*** Opening of Source material ***

(* ===== verification/WorkerPlaces.v ===== *)
(** * One place of the persistent batch

    What a model runner does to the arrays of a request that is in the batch: its
    number of computed tokens, its blocks, its tokens and its drafts change, and
    everything else in the batch stays as it is. *)

From S2P Require Import Prelude NumPy BlockTable BlockTableSpec InputBatch InputBatchSpec InputBatchParts InputBatchRun WorkerStates.
From Stdlib Require Import QArith.
Local Open Scope nat_scope.

(** ** A place that changes *)

Definition with_computed (n : nat) (p : Place) : Place :=
  mkPlace (pl_id p) (pl_ref p) (pl_params p) (pl_pooling p) (pl_generator p) (pl_lora p) (pl_embeds p) (pl_tokens p) (pl_is_tokens p)
    (pl_prompt p) n (pl_base p) (pl_spec p) (pl_fresh p) (pl_blocks p).
Definition with_blocks (ids : list (list Z)) (p : Place) : Place :=
  mkPlace (pl_id p) (pl_ref p) (pl_params p) (pl_pooling p) (pl_generator p) (pl_lora p) (pl_embeds p) (pl_tokens p) (pl_is_tokens p)
    (pl_prompt p) (pl_computed p) (pl_base p) (pl_spec p) (pl_fresh p) ids.
(** Other tokens: the drafts no longer follow them. *)
Definition with_tokens (ts : list (option Z)) (flags : list bool) (p : Place) : Place :=
  mkPlace (pl_id p) (pl_ref p) (pl_params p) (pl_pooling p) (pl_generator p) (pl_lora p) (pl_embeds p) ts flags
    (pl_prompt p) (pl_computed p) (pl_base p) (pl_spec p) false (pl_blocks p).
Definition cut_place (n : nat) (p : Place) : Place := with_tokens (take n (pl_tokens p)) (take n (pl_is_tokens p)) p.
Definition extend_place (out : list Z) (p : Place) : Place :=
  with_tokens (pl_tokens p ++ map Some out) (pl_is_tokens p ++ replicate (length out) true) p.

Section Tokens.
Context (c : BatchConfig).
Implicit Types (t : TokenCols) (ps : places) (p : Place).

(** Columns that agree but for one place. *)
Record elsewhere (i : nat) t t' : Prop := {
  ew_spec : spec_token_ids t' = spec_token_ids t;
  ew_embeds : req_prompt_embeds t' = req_prompt_embeds t;
  ew_prompt : num_prompt_tokens t' = num_prompt_tokens t;
  ew_base : replayssm_decode_base t' = replayssm_decode_base t;
  ew_rows : ∀ k, k ≠ i → token_ids_cpu t' !! k = token_ids_cpu t !! k;
  ew_flags : ∀ k, k ≠ i → is_token_ids t' !! k = is_token_ids t !! k;
  ew_no_spec : ∀ k, k ≠ i → num_tokens_no_spec t' !! k = num_tokens_no_spec t !! k;
  ew_computed : ∀ k, k ≠ i → num_computed_tokens_cpu t' !! k = num_computed_tokens_cpu t !! k;
}.

Lemma tokens_update n ps t t' i p p' : tokens_hold c n ps t → place_at ps i = Some p → pl_spec p' = pl_spec p → elsewhere i t t' →
  token_dims c t' → tokens_at c t' i p' → tokens_hold c n (<[i := Some p']> ps) t'.
Proof.
  intros [Hd Hc Hs Ha] Hp Hsp [] Hd' Hat. pose proof (place_at_lt _ _ _ Hp) as Hi. split; [done| | |].
  - by rewrite ew_spec0.
  - intros k s. rewrite ew_spec0. intros Hk. apply Hs in Hk as ->. unfold spec_at. rewrite place_at_insert by done. case_decide as He; [|done].
    subst. rewrite Hp. simpl. by rewrite Hsp.
  - intros k q. rewrite place_at_insert by done. case_decide as He; [by intros [= <-]; subst|]. intros Hk.
    apply (tokens_at_frame c t t' k k); [by auto|by auto|by auto|congruence|by auto|congruence| |by apply Ha]. intros e _. by rewrite ew_embeds0.
Qed.

(** Fewer tokens. *)
Definition set_column_no_spec (l : list nat) t : TokenCols :=
  mkTokenCols (token_ids_cpu t) (is_token_ids t) (req_prompt_embeds t) l (num_prompt_tokens t) (num_computed_tokens_cpu t)
    (replayssm_decode_base t) (spec_token_ids t).

Lemma cut_tokens_hold n ps t i p m : tokens_hold c n ps t → place_at ps i = Some p → m ≤ length (pl_tokens p) →
  i < length (num_tokens_no_spec t) ∧ tokens_hold c n (<[i := Some (cut_place m p)]> ps) (set_column_no_spec (<[i := m]> (num_tokens_no_spec t)) t).
Proof.
  intros H Hp Hm. pose proof (hold_at _ _ _ _ H i p Hp) as Hat. pose proof (lookup_lt_Some _ _ _ (at_no_spec _ _ _ _ Hat)) as Hi. split; [done|].
  eapply (tokens_update n ps t _ i p); [done|done|done| | |].
  - split; try done. intros k Hk. simpl. by rewrite list_lookup_insert_ne.
  - destruct (hold_dims _ _ _ _ H). split; simpl; rewrite ?length_insert; done.
  - destruct Hat. split; simpl; try done.
    + intros row Hr. rewrite app_nil_r. apply (prefix_known _ (drop m (pl_tokens p))). rewrite take_drop. by eapply prefix_known, at_row.
    + intros row Hr. rewrite app_nil_r. apply (prefix_known _ (map Some (drop m (pl_is_tokens p)))). rewrite <-map_app, take_drop.
      specialize (at_flags row Hr). rewrite map_app in at_flags. by eapply prefix_known.
    + rewrite list_lookup_insert_eq by done. f_equal. rewrite length_take. lia.
    + rewrite !length_take. lia.
    + rewrite length_take. lia.
Qed.

(** More computed tokens. *)
Definition set_column_computed (l : list nat) t : TokenCols :=
  mkTokenCols (token_ids_cpu t) (is_token_ids t) (req_prompt_embeds t) (num_tokens_no_spec t) (num_prompt_tokens t) l
    (replayssm_decode_base t) (spec_token_ids t).

Lemma computed_tokens_hold n ps t i p m : tokens_hold c n ps t → place_at ps i = Some p →
  i < length (num_computed_tokens_cpu t) ∧
  tokens_hold c n (<[i := Some (with_computed m p)]> ps) (set_column_computed (<[i := m]> (num_computed_tokens_cpu t)) t).
Proof.
  intros H Hp. pose proof (hold_at _ _ _ _ H i p Hp) as Hat. pose proof (lookup_lt_Some _ _ _ (at_computed _ _ _ _ Hat)) as Hi. split; [done|].
  eapply (tokens_update n ps t _ i p); [done|done|done| | |].
  - split; try done. intros k Hk. simpl. by rewrite list_lookup_insert_ne.
  - destruct (hold_dims _ _ _ _ H). split; simpl; rewrite ?length_insert; done.
  - destruct Hat. split; simpl; try done. by rewrite list_lookup_insert_eq.
Qed.

(** Sampled tokens are written behind the tokens, over the drafts. *)
Definition write_tokens (i : nat) (out : list Z) (start : nat) t : result TokenCols :=
  tokens ← set_row i (np_assign start (start + length out) out) (token_ids_cpu t);
  flags ← set_row i (λ row, Ok (np_fill start (start + length out) true row)) (is_token_ids t);
  l ← np_set i (start + length out) (num_tokens_no_spec t);
  Ok (mkTokenCols tokens flags (req_prompt_embeds t) l (num_prompt_tokens t) (num_computed_tokens_cpu t)
        (replayssm_decode_base t) (spec_token_ids t)).

Lemma write_tokens_hold n ps t i p out : tokens_hold c n ps t → place_at ps i = Some p → length (pl_tokens p) + length out ≤ max_model_len c →
  ∃ t', write_tokens i out (length (pl_tokens p)) t = Ok t' ∧ tokens_hold c n (<[i := Some (extend_place out p)]> ps) t'.
Proof.
  intros H Hp Hroom. pose proof (hold_at _ _ _ _ H i p Hp) as Hat. pose proof (lookup_lt_Some _ _ _ (at_no_spec _ _ _ _ Hat)) as Hi.
  destruct (hold_dims _ _ _ _ H) as [D1 D2 D3 D4 D5 D6 D7 D8]. unfold write_tokens.
  destruct (lookup_lt_is_Some_2 (token_ids_cpu t) i ltac:(lia)) as [row Hrow]. destruct (lookup_lt_is_Some_2 (is_token_ids t) i ltac:(lia)) as [flags Hflags].
  pose proof (D3 _ _ Hrow) as Hlr. pose proof (D4 _ _ Hflags) as Hlf. set (m := length (pl_tokens p)) in *.
  rewrite (set_row_ok i _ (token_ids_cpu t) row _ Hrow (np_assign_fits m out row ltac:(lia))). cbn [mbind result_bind].
  rewrite (set_row_ok i (λ row, Ok (np_fill m (m + length out) true row)) (is_token_ids t) flags _ Hflags eq_refl). cbn [mbind result_bind].
  rewrite np_set_ok by lia. cbn [mbind result_bind]. eexists. split; [done|]. eapply (tokens_update n ps t _ i p); [done|done|done| | |].
  - split; try done; intros k Hk; simpl; by rewrite list_lookup_insert_ne.
  - split; simpl; rewrite ?length_insert; try done.
    + apply insert_rows_dim; [done|]. rewrite <-Hlr. eapply np_assign_length, (np_assign_fits _ out). lia.
    + apply insert_rows_dim; [done|]. by rewrite np_fill_length.
  - destruct Hat. split; simpl; try done.
    + intros r Hr. rewrite app_nil_r. rewrite list_lookup_insert_eq in Hr by lia. injection Hr as <-. apply (row_known_write (pl_tokens p) out row); [lia|].
      by eapply prefix_known, at_row.
    + intros r Hr. rewrite app_nil_r. rewrite list_lookup_insert_eq in Hr by lia. injection Hr as <-. rewrite np_fill_true by lia. unfold m.
      rewrite map_app, <-at_flag_count, <-(length_map Some (pl_is_tokens p)). apply row_known_write; [rewrite length_map; lia|].
      specialize (at_flags flags Hflags). rewrite map_app in at_flags. by eapply prefix_known.
    + rewrite list_lookup_insert_eq by lia. f_equal. by rewrite length_app, length_map.
    + rewrite !length_app, length_map, length_replicate. lia.
    + rewrite length_app, length_map. lia.
Qed.
End Tokens.

(** ** The same for a whole batch *)

Section Batch.
Context (f32 : Q → Q).
Implicit Types (b : InputBatch) (ps : places) (p : Place).

Lemma set_no_spec_holds n ps b i p m : batch_holds f32 n ps b → place_at ps i = Some p → m ≤ length (pl_tokens p) →
  ∃ tok, set_no_spec i m b = Ok (set_tokens tok b) ∧ batch_holds f32 n (<[i := Some (cut_place m p)]> ps) (set_tokens tok b).
Proof.
  intros H Hp Hm. destruct (cut_tokens_hold _ n ps _ i p m (bh_tokens _ _ _ _ H) Hp Hm) as [Hi Htok]. unfold set_no_spec.
  rewrite np_set_ok by done. eexists. split; [done|]. by apply (batch_update f32 n ps b i p).
Qed.

Lemma set_batch_computed_holds n ps b i p m : batch_holds f32 n ps b → place_at ps i = Some p →
  ∃ tok, set_batch_computed i m b = Ok (set_tokens tok b) ∧ batch_holds f32 n (<[i := Some (with_computed m p)]> ps) (set_tokens tok b).
Proof.
  intros H Hp. destruct (computed_tokens_hold _ n ps _ i p m (bh_tokens _ _ _ _ H) Hp) as [Hi Htok]. unfold set_batch_computed.
  rewrite np_set_ok by done. eexists. split; [done|]. by apply (batch_update f32 n ps b i p).
Qed.

Lemma extend_blocks_length old new : length (extend_blocks old new) = length old.
Proof. revert new. induction old as [|ids old IH]; intros [|x new]; simpl; [done..|]. by rewrite IH. Qed.

Lemma extend_blocks_lookup old new k ids new_ids : old !! k = Some ids → new !! k = Some new_ids →
  extend_blocks old new !! k = Some (ids ++ new_ids).
Proof.
  revert new k. induction old as [|x old IH]; intros [|y new] [|k] Hk Hn; simplify_eq/=; [done|]. by apply IH.
Qed.

Lemma append_blocks_holds n ps b i p ids : batch_holds f32 n ps b → place_at ps i = Some p → length ids = length (ib_block_table b) →
  blocks_fit (map tb_config (ib_block_table b)) (extend_blocks (pl_blocks p) ids) →
  ∃ ts, mg_append_row ids i (ib_block_table b) = Ok ts ∧ map tb_config ts = map tb_config (ib_block_table b) ∧
    batch_holds f32 n (<[i := Some (with_blocks (extend_blocks (pl_blocks p) ids) p)]> ps) (set_block_table ts b).
Proof.
  intros H Hp Hlen [Hcount Hfit]. rewrite extend_blocks_length, length_map in Hcount. pose proof (place_at_lt _ _ _ Hp) as Hi.
  set (p' := with_blocks (extend_blocks (pl_blocks p) ids) p).
  destruct (on_tables_with_all (λ ids, append_row ids i) ids (ib_block_table b)
    (λ k t', config_ok (tb_config t') ∧ holds (tb_config t') t' (map (blocks_of k) (<[i := Some p']> ps))) Hlen) as (ts & Hts & Hc & Hh).
  { intros k t l Hk Hl. destruct (bh_tables _ _ _ _ H k t Hk) as [Hok Hold].
    destruct (lookup_lt_is_Some_2 (pl_blocks p) k) as [old Hold_k]; [rewrite Hcount; by eapply lookup_lt_Some|].
    pose proof (extend_blocks_lookup _ _ _ _ _ Hold_k Hl) as Hext. pose proof (blocks_lookup ps k i Hi) as Hb. rewrite Hp in Hb. unfold blocks_of in Hb. simpl in Hb.
    rewrite Hold_k in Hb. simpl in Hb.
    destruct (append_row_holds (tb_config t) Hok t _ i old l Hold Hb) as (t' & Hr & Hh' & _).
    { apply (Hfit k); [by rewrite map_lookup, Hk|done]. }
    exists t'. split; [done|]. rewrite (holds_config _ _ _ Hh'). split_and!; [done..|]. rewrite map_insert. unfold blocks_of at 1. simpl. by rewrite Hext. }
  exists ts. split; [done|]. split; [done|].
  assert (Hsame : set_tokens (ib_tokens b) b = b) by by destruct b. replace (set_block_table ts b) with (set_block_table ts (set_tokens (ib_tokens b) b)) by by rewrite Hsame.
  apply (batch_replace f32 n ps b i p p'); [done..| |].
  - pose proof (hold_at _ _ _ _ (bh_tokens _ _ _ _ H) i p Hp) as [].
    eapply (tokens_update (ib_config b) n ps (ib_tokens b) _ i p); [apply (bh_tokens _ _ _ _ H)|done|done|by split|apply (hold_dims _ _ _ _ (bh_tokens _ _ _ _ H))|by split].
  - intros k t Hk. destruct (Hh k t Hk). done.
Qed.
End Batch.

*** Close of Source material ***

What is required.
What are the lines above, starting at the one with "Section Tokens." and ending at the one with "ew_no_spec : ∀"? Give them again exactly, and only them.

Output.
Section Tokens.
Context (c : BatchConfig).
Implicit Types (t : TokenCols) (ps : places) (p : Place).

(** Columns that agree but for one place. *)
Record elsewhere (i : nat) t t' : Prop := {
  ew_spec : spec_token_ids t' = spec_token_ids t;
  ew_embeds : req_prompt_embeds t' = req_prompt_embeds t;
  ew_prompt : num_prompt_tokens t' = num_prompt_tokens t;
  ew_base : replayssm_decode_base t' = replayssm_decode_base t;
  ew_rows : ∀ k, k ≠ i → token_ids_cpu t' !! k = token_ids_cpu t !! k;
  ew_flags : ∀ k, k ≠ i → is_token_ids t' !! k = is_token_ids t !! k;
  ew_no_spec : ∀ k, k ≠ i → num_tokens_no_spec t' !! k = num_tokens_no_spec t !! k;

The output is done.